Neural networks involve artificial neuron units that sum their inputs and produce an output that is a function of the resulting sum. Deep learning involves arranging units into layers, anywhere from 2-1000 layers, but commonly 20-200. A training phase is used to determine the weights to be used in the neural network. The training phase searches for the minimum error loss by repeatedly computing the sensitivity of the loss to changes in the weights and adjusting the weights accordingly. It computes the loss sensitivity by back propagating terms that describe the loss sensitivity back through the layers.
Training of neural networks is very expensive.

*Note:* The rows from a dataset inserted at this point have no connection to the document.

Lemma append_nil_r (s : string) : (s ++ "")%string = s.
Proof. induction s as [|x s IH]; simpl; [reflexivity | now rewrite IH]. Qed.

Lemma append_assoc (a b c : string) :
  ((a ++ b) ++ c)%string = (a ++ (b ++ c))%string.
Proof. induction a as [|x a IH]; simpl; [reflexivity | now rewrite IH]. Qed.

Lemma append_snoc (a : string) (x : ascii) (b : string) :
  ((a ++ String x "") ++ b)%string = (a ++ String x b)%string.
Proof. now rewrite append_assoc. Qed.

Lemma length_append (a b : string) :
  String.length (a ++ b) = String.length a + String.length b.
Proof. induction a as [|x a IH]; simpl; [reflexivity | now rewrite IH]. Qed.

Lemma append_inv_tail (a b c : string) :
  (a ++ c)%string = (b ++ c)%string -> a = b.
Proof.
  revert b; induction a as [|x a IH]; intros [|y b] H; simpl in H.
  - reflexivity.
  - apply (f_equal String.length) in H; simpl in H.
    rewrite length_append in H; lia.
  - apply (f_equal String.length) in H; simpl in H.
    rewrite length_append in H; lia.
  - injection H as -> H. f_equal. now apply IH.
Qed.

Lemma only_repeat (c : ascii) (s : string) :
  (s =? repeat c (String.length s))%string = only c s.
Proof.
  induction s as [|x s IH]; simpl; [reflexivity|].
  rewrite IH. reflexivity.
Qed.

Lemma only_append (c : ascii) (a b : string) :
  only c (a ++ b) = only c a && only c b.
Proof.
  induction a as [|x a IH]; simpl; [reflexivity|].
  now rewrite IH, andb_assoc.
Qed.

Lemma only_startswith (c : ascii) (s : string) :
  startswith s c = false -> truthy s = true -> only c s = false.
Proof. destruct s as [|x s]; simpl; [discriminate | now intros ->]. Qed.

Lemma only_endswith (c : ascii) (s : string) :
  only c s = true -> truthy s = true -> endswith s c = true.
Proof.
  induction s as [|x s IH]; simpl; [discriminate|].
  intros H _. apply andb_prop in H as [Hx Hs].
  destruct s as [|y s]; [exact Hx|]. now apply IH.
Qed.

(** *** [startswith], [endswith] and [truthy] across [++] *)

Lemma truthy_append (a b : string) :
  truthy (a ++ b) = truthy a || truthy b.
Proof. destruct a; reflexivity. Qed.

Lemma truthy_false (s : string) : truthy s = false -> s = ""%string.
Proof. destruct s; [reflexivity | discriminate]. Qed.

Lemma startswith_append (a b : string) (c : ascii) :
  truthy a = true -> startswith (a ++ b) c = startswith a c.
Proof. destruct a; [discriminate | reflexivity]. Qed.

Lemma endswith_append (a b : string) (c : ascii) :
  truthy b = true -> endswith (a ++ b) c = endswith b c.
Proof.
  intros Hb. induction a as [|x a IH]; simpl; [reflexivity|].
  rewrite IH. destruct (a ++ b)%string eqn:E; [|reflexivity].
  destruct a; destruct b; simpl in *; discriminate.
Qed.

Lemma endswith_snoc (s : string) (c : ascii) :
  endswith s c = true -> exists a, s = (a ++ String c "")%string.
Proof.
  induction s as [|x s IH]; simpl; [discriminate|].
  destruct s as [|y s].
  - intros H. apply Ascii.eqb_eq in H as ->. now exists ""%string.
  - intros H. destruct (IH H) as [a Ha]. exists (String x a).
    simpl. now rewrite <- Ha.
Qed.

(** *** [rstrip] *)

Lemma rstrip_only (c : ascii) (s : string) :
  only c s = true -> rstrip s c = ""%string.
Proof.
  induction s as [|x s IH]; simpl; [reflexivity|].
  intros H. apply andb_prop in H as [Hx Hs].
  now rewrite (IH Hs), Hx.
Qed.

Lemma rstrip_truthy (c : ascii) (s : string) :
  only c s = false -> truthy (rstrip s c) = true.
Proof.
  induction s as [|x s IH]; simpl; [discriminate|].
  intros H. destruct (rstrip s c) eqn:E; [|reflexivity].
  destruct (Ascii.eqb x c); [|reflexivity].
  simpl in H. now specialize (IH H).
Qed.

Lemma rstrip_append (c : ascii) (a b : string) :
  truthy (rstrip b c) = true ->
  rstrip (a ++ b) c = (a ++ rstrip b c)%string.
Proof.
  intros Hb. induction a as [|x a IH]; simpl; [reflexivity|].
  rewrite IH. destruct (a ++ rstrip b c)%string eqn:E; [|reflexivity].
  destruct a; destruct (rstrip b c); simpl in *; discriminate.
Qed.

Lemma rstrip_snoc (c : ascii) (a : string) :
  rstrip (a ++ String c "") c = rstrip a c.
Proof.
  induction a as [|x a IH]; simpl.
  - now rewrite Ascii.eqb_refl.
  - now rewrite IH.
Qed.

Lemma rstrip_id (c : ascii) (s : string) :
  endswith s c = false -> rstrip s c = s.
Proof.
  induction s as [|x s IH]; simpl; [reflexivity|].
  destruct s as [|y s].
  - simpl. now intros ->.
  - intros H. rewrite (IH H). reflexivity.
Qed.

Lemma rstrip_startswith (c x : ascii) (s : string) :
  only c s = false -> startswith (rstrip s c) x = startswith s x.
Proof.
  destruct s as [|y s]; simpl; [discriminate|].
  intros H. destruct (rstrip s c) eqn:E; [|reflexivity].
  destruct (Ascii.eqb y c) eqn:Ey; [|reflexivity].
  simpl in H. apply rstrip_truthy in H. rewrite E in H. discriminate.
Qed.

Lemma rstrip_endswith (c : ascii) (s : string) :
  endswith (rstrip s c) c = false.
Proof.
  induction s as [|x s IH]; simpl; [reflexivity|].
  destruct (rstrip s c) eqn:E.
  - destruct (Ascii.eqb x c) eqn:Ex; simpl; [reflexivity | exact Ex].
  - exact IH.
Qed.

(** *** [rfind] and slices *)

Lemma rfind_from_append (c : ascii) (a b : string) (i last : Z) :
  rfind_from c (a ++ b) i last
  = rfind_from c b (i + Z.of_nat (String.length a))%Z (rfind_from c a i last).
Proof.
  revert i last. induction a as [|x a IH]; intros i last; simpl.
  - now rewrite Z.add_0_r.
  - rewrite IH. f_equal. lia.
Qed.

For instance training a convolutional neural network to recognize 28x28 pixel digits with 98% accuracy requires processing around 500,000 image examples, some of which may be repeated, and 99% accuracy requires 3,000,000 image examples. Running on a late 2014 era GPU (1 half of an Nvidia Tesla K80 in an Amazon EC2 p2.xlarge instance) this takes 100 and 610 seconds respectively. By contrast once a neural network has been trained forward execution, prediction, or inference, is very fast. To recognize a digit takes 26 microseconds using the same hardware. Thus training takes around 10 million times longer than inference.
Deep neural networks have been around since the 1970's. However it is only since about 2010 that neural networks have started outperforming other approaches. This is a result of a number of engineering issues getting resolved: the hardware power needed for neural networks is readily available, we have better architectural models (convolutional neural networks and rectified linear units), and better training methods (cross entropy, early stopping, and dropout).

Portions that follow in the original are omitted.